Les éléments descriptifs fournis par 277 patientes révèlent que, pour 68,6% d’entre eux, ils ont vu les modifications corporelles apparaître après la prise d’un traitement antirétroviral. Parmi eux, 60% attribuent ces changements au traitement, 20% à des modifications dans leurs habitudes alimentaires et 13,7% au vieillissement.

En ce qui concerne l’attitude des équipes de soin, 112 sujets (24,5%) déclarent avoir été informés par leur médecin de l’existence de modifications corporelles ; 207 patients (45,3%) se souviennent très bien avoir reçu des conseils au sujet de ces modifications ; pour 104 d’entre eux, ce n’est toutefois qu’à leur demande que le médecin a délivré des conseils sur ce sujet. Pour les 207 patients ayant reçu des conseils, les médecins ont proposé à 188 d’entre eux la pratique d’activités physiques et à 177 un régime alimentaire. 168 patients ont été orientés vers un psychologue, 51 vers un psychiatre, 97 vers un cardiologue et 84 vers des diététiciens. Un changement de traitement a été proposé à 88 patients.

 Vertus du dialogue

Cette étude confirme le lien entre les modifications corporelles et la prise d’un traitement antirétroviral, sachant que les traitements évoqués dans l’étude sont ceux correspondant aux molécules disponibles et aux recommandations officielles en matière de stratégies thérapeutiques en 2001 au Brésil.
Les auteurs attirent l’attention sur d’autres liens à considérer, comme par exemple le fait que les patients ayant perçu des modifications corporelles déclarent avoir "sauté" des prises. L’association entre lipodystrophie et observance thérapeutique a déjà été documentée dans la littérature, notamment dans la cohorte APROCO. Dans cette cohorte, on observe des ruptures d’observance liées à la lipodystrophie chez des patients présentant un haut degré d’observance initiale ainsi qu’une différence d’appréciation de mesure de la lipodystrophie entre les médecins et leurs patients2.

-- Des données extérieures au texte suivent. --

(** The command switch, on the lower-cased first token. *)
Lemma HandleCommand_dispatch u roomID body part0 args :
  strings_Fields env body = part0 :: args ->
  HandleCommand env u roomID body =
    let command := strings_ToLower env part0 in
    if decide (command = "!help") then sendHelpMessage env u roomID
    else if decide (command = "!status") then sendStatusMessage env u roomID
    else if decide (command = "!list") then listConversations env u roomID
    else if decide (command = "!sync") then forceSyncConversations env u roomID
    else sendUnknownCommandMessage env u roomID.
Proof. intros H. unfold HandleCommand. now rewrite H. Qed.

Lemma handleMatrixMessage_control evt b :
  event.RoomID evt = managementRoom b ->
  handleMatrixMessage env evt b = handleManagementCommand env evt b.
Proof.
  intros Hroom. unfold handleMatrixMessage. unfold_monad.
  destruct (decide _); [reflexivity | contradiction].
Qed.

(** Outside the control room the registry is looked up under the room
    id of the event. *)
Lemma handleMatrixMessage_portal evt b :
  event.RoomID evt <> managementRoom b ->
  handleMatrixMessage env evt b =
    match portalsByID b !! event.RoomID evt with
    | None => (tt, set_trace (trace b ++ [Logger Warn "Received message for unknown portal"
                                 [zap_String "room_id" (event.RoomID evt)]]) b)
    | Some portal => Portal_HandleMatrixMessage env portal evt b
    end.
Proof.
  intros Hroom. unfold handleMatrixMessage. unfold_monad.
  destruct (decide _); [contradiction|].
  destruct (portalsByID b !! event.RoomID evt); reflexivity.
Qed.

Lemma handleManagementCommand_unauthorized evt b :
  event.Sender evt <> config.Admin_UserID (Config b) ->
  handleManagementCommand env evt b
  = (tt, set_trace (trace b ++ [Logger Warn "Unauthorized management command"
                                  [zap_String "sender" (event.Sender evt)]]) b).
Proof.
  intros Hsender. unfold handleManagementCommand. unfold_monad.
  destruct (decide _); [reflexivity | contradiction].
Qed.

(** The admin's command reaches the dispatcher; on the way the sender is
    entered in the registry of users. *)
Lemma handleManagementCommand_admin evt b content :
  event.Sender evt = config.Admin_UserID (Config b) ->
  event.Content evt = event.ParsedMessage content ->
  exists user users,
    handleManagementCommand env evt b
    = HandleCommand env user (event.RoomID evt) (event.Body content)
        (set_usersByMXID users b).
Proof.
  intros Hsender Hcontent. unfold handleManagementCommand. unfold_monad.
  destruct (decide _); [contradiction|]. rewrite Hcontent.
  destruct (usersByMXID b !! event.Sender evt) as [user|].
  - exists user, (usersByMXID b). now destruct b.
  - eexists _, _. reflexivity.
Qed.

End replies.

(** ** ASCII bodies without a token *)

Section blank_bodies.

Import ascii_strings.

Lemma append_char_nonempty cur c : cur +:+ String c EmptyString <> "".
Proof. destruct cur; discriminate. Qed.

Lemma Fields_from_nil cur s :
  Fields_from cur s = [] <-> cur = "" /\ all_space s = true.
Proof.
  revert cur. induction s as [|c s IH]; intros cur; simpl.
  - destruct (decide (cur = "")); split; try tauto; try discriminate.
  - destruct (isSpace c); simpl.
    + destruct (decide (cur = "")) as [->|Hne].
      * rewrite IH. tauto.
      * split; [discriminate | intros [? _]; contradiction].
    + rewrite IH. split; [|intros [_ ?]; discriminate].
      intros [H _]. now apply append_char_nonempty in H.
Qed.

(** A body has no token exactly when it is empty or made of whitespace. *)
Lemma Fields_nil_iff_all_space s : Fields s = [] <-> all_space s = true.
Proof. unfold Fields. rewrite Fields_from_nil. tauto. Qed.

End blank_bodies.

(** C10. A body without any whitespace-delimited token gets no reply:
    [HandleCommand] returns at once -- nothing is sent, logged or started,
    not even the unknown-command notice; and a control-room event of the
    admin with such a body leaves the trace and the goroutines as they
    were. *)
Theorem HandleCommand_no_token_no_reply (env : Env) (u : User) (roomID : id.RoomID)
    (body : string) (b : Bridge) :
  strings_Fields env body = [] ->
  HandleCommand env u roomID body b = (tt, b) /\
  forall evt msgtype,
    event.RoomID evt = managementRoom b ->
    event.Sender evt = config.Admin_UserID (Config b) ->
    event.Content evt = event.ParsedMessage (event.mkMessageEventContent msgtype body) ->
    let b' := (handleMatrixMessage env evt b).2 in
    trace b' = trace b /\ goroutines b' = goroutines b.
Proof.
  intros H. split.
  - unfold HandleCommand. now rewrite H.
  - intros evt msgtype Hroom Hsender Hcontent b'. subst b'.
    rewrite handleMatrixMessage_control by assumption.
    destruct (handleManagementCommand_admin env evt b _ Hsender Hcontent)
      as (user & users & ->).
    unfold HandleCommand. simpl. rewrite H. split; reflexivity.
Qed.

(** The theorem above on a body of two spaces and a tab, with Go's
    [strings.Fields] on ASCII. *)
Lemma HandleCommand_no_token_no_reply_witness :
  ascii_strings.all_space ("  " +:+ String "009"%char EmptyString) = true /\
  HandleCommand demo.env_ok (mkUser "@admin:hs.example") "!mgmt:hs.example"
    ("  " +:+ String "009"%char EmptyString) demo.started
  = (tt, demo.started).
Proof.
  split; [reflexivity|].
  refine (proj1 (HandleCommand_no_token_no_reply demo.env_ok (mkUser "@admin:hs.example")
                   "!mgmt:hs.example" ("  " +:+ String "009"%char EmptyString)
                   demo.started _)).
  reflexivity.
Defined.

(** C8. The dispatcher looks at the lower-cased first whitespace-delimited
    token only: two bodies whose first tokens agree up to case are handled
    alike. That token selects the reply: !help, !status, !list and !sync
    each get their own notice -- the help text, the status, the list of
    conversations, the announcement of the sync together with a goroutine
    that is started -- and a body whose lower-cased first token is none of
    the four gets exactly one message sent, the notice "Unknown command.
    Type !help for a list of available commands.", into the room the
    command came from, and starts nothing. *)
Theorem HandleCommand_keyed_on_first_token (env : Env) (u : User) (roomID : id.RoomID) :
  (forall body1 part1 args1 body2 part2 args2,
     strings_Fields env body1 = part1 :: args1 ->
     strings_Fields env body2 = part2 :: args2 ->
     strings_ToLower env part1 = strings_ToLower env part2 ->
     HandleCommand env u roomID body1 = HandleCommand env u roomID body2) /\
  (forall body part0 args b,
     strings_Fields env body = part0 :: args ->
     let command := strings_ToLower env part0 in
     let b' := (HandleCommand env u roomID body b).2 in
     let sent := matrix_sends (new_effects b b') in
     let reply text := [(roomID, event.mkMessageEventContent event.MsgNotice text)] in
     (command = "!help" ->
        sent = reply ("Available commands:" +:+ nl +:+
                      "!help - Show this help message" +:+ nl +:+
                      "!status - Show bridge status" +:+ nl +:+
                      "!list - List active conversations" +:+ nl +:+
                      "!sync - Force sync conversations from Hostex") /\
        goroutines b' = goroutines b) /\
     (command = "!status" ->
        sent = reply (status_text env b time.zero) /\ goroutines b' = goroutines b) /\
     (command = "!list" ->
        sent = reply (conversationList env b) /\ goroutines b' = goroutines b) /\
     (command = "!sync" ->
        sent = reply "Forcing sync of conversations from Hostex..." /\
        goroutines b' = goroutines b ++ [GoForceSync (MXID u) roomID]) /\
     (~ In command ["!help"; "!status"; "!list"; "!sync"] ->
        sent = reply "Unknown command. Type !help for a list of available commands." /\
        goroutines b' = goroutines b)).
Proof.
  split.
  - intros body1 part1 args1 body2 part2 args2 H1 H2 Hlower.
    rewrite (HandleCommand_dispatch env u roomID body1 part1 args1 H1).
    rewrite (HandleCommand_dispatch env u roomID body2 part2 args2 H2).
    cbv zeta. now rewrite Hlower.
  - intros body part0 args b Hfields command b' sent reply.
    subst sent b' reply command.
    rewrite (HandleCommand_dispatch env u roomID body part0 args Hfields). cbv zeta.
    split_and!.
    + intros E. rewrite E. rewrite decide_True by reflexivity.
      rewrite sendHelpMessage_run. simpl.
      erewrite new_effects_app by reflexivity. rewrite matrix_sends_reply.
      split; reflexivity.
    + intros E. rewrite E. rewrite decide_False by discriminate.
      rewrite decide_True by reflexivity.
      rewrite sendStatusMessage_run. simpl.
      erewrite new_effects_app by reflexivity. rewrite matrix_sends_reply.
      split; reflexivity.
    + intros E. rewrite E. rewrite !decide_False by discriminate.
      rewrite decide_True by reflexivity.
      rewrite listConversations_run. simpl.
      erewrite new_effects_app by reflexivity. rewrite matrix_sends_reply.
      split; reflexivity.
    + intros E. rewrite E. rewrite !decide_False by discriminate.
      rewrite decide_True by reflexivity.
      rewrite forceSyncConversations_run. simpl.
      erewrite new_effects_app by reflexivity. rewrite matrix_sends_reply.
      split; reflexivity.
    + intros Hunknown.
      repeat (destruct (decide _) as [E|_];
              [exfalso; apply Hunknown; rewrite E; simpl; tauto|]).
      rewrite sendUnknownCommandMessage_run. simpl.
      erewrite new_effects_app by reflexivity. rewrite matrix_sends_reply.
      split; reflexivity.
Qed.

Les auteurs de l’étude présentée ici s’en tiennent à ce qu’ils définissent comme l’auto-perception des modifications corporelles, ce qui ouvre le champ à une vision pluridisciplinaire d’un thème émergent en médecine, celui de l’image du corps. Nous conclurons d’ailleurs sur ce thème, car l’étude elle-même nous y invite, en rappelant aux cliniciens qu’ils doivent intégrer dans le suivi médical un espace d’écoute permettant à leurs patient(e)s de s’exprimer sur leurs perceptions des modifications corporelles qui surviennent au cours de leur traitement.

Une question, même si elle déborde le champ de l’étude commentée ici, est bien de savoir ce que signifie vraiment pour un patient une modification corporelle, et quelles sont ses implications en termes d’image du corps, de qualité de vie, d’observance thérapeutique. Une autre, qui émerge dans les services de prise en charge des personnes séropositives confrontées à des modifications corporelles, et qui se pose pour les médecins, est de savoir quand et comment proposer à leurs patients d’entrer dans des dispositifs de réparation cosmétique, quand ces derniers sont disponibles. Dans le cadre de notre expérience à ce sujet, un médecin témoignait ainsi : "J’aimerais bien lui proposer d’entrer dans le programme de réparation cosmétique que nous mettons en place, mais j’ai l’impression qu’il ne perçoit pas les modifications corporelles qui sont apparues au cours des derniers mois."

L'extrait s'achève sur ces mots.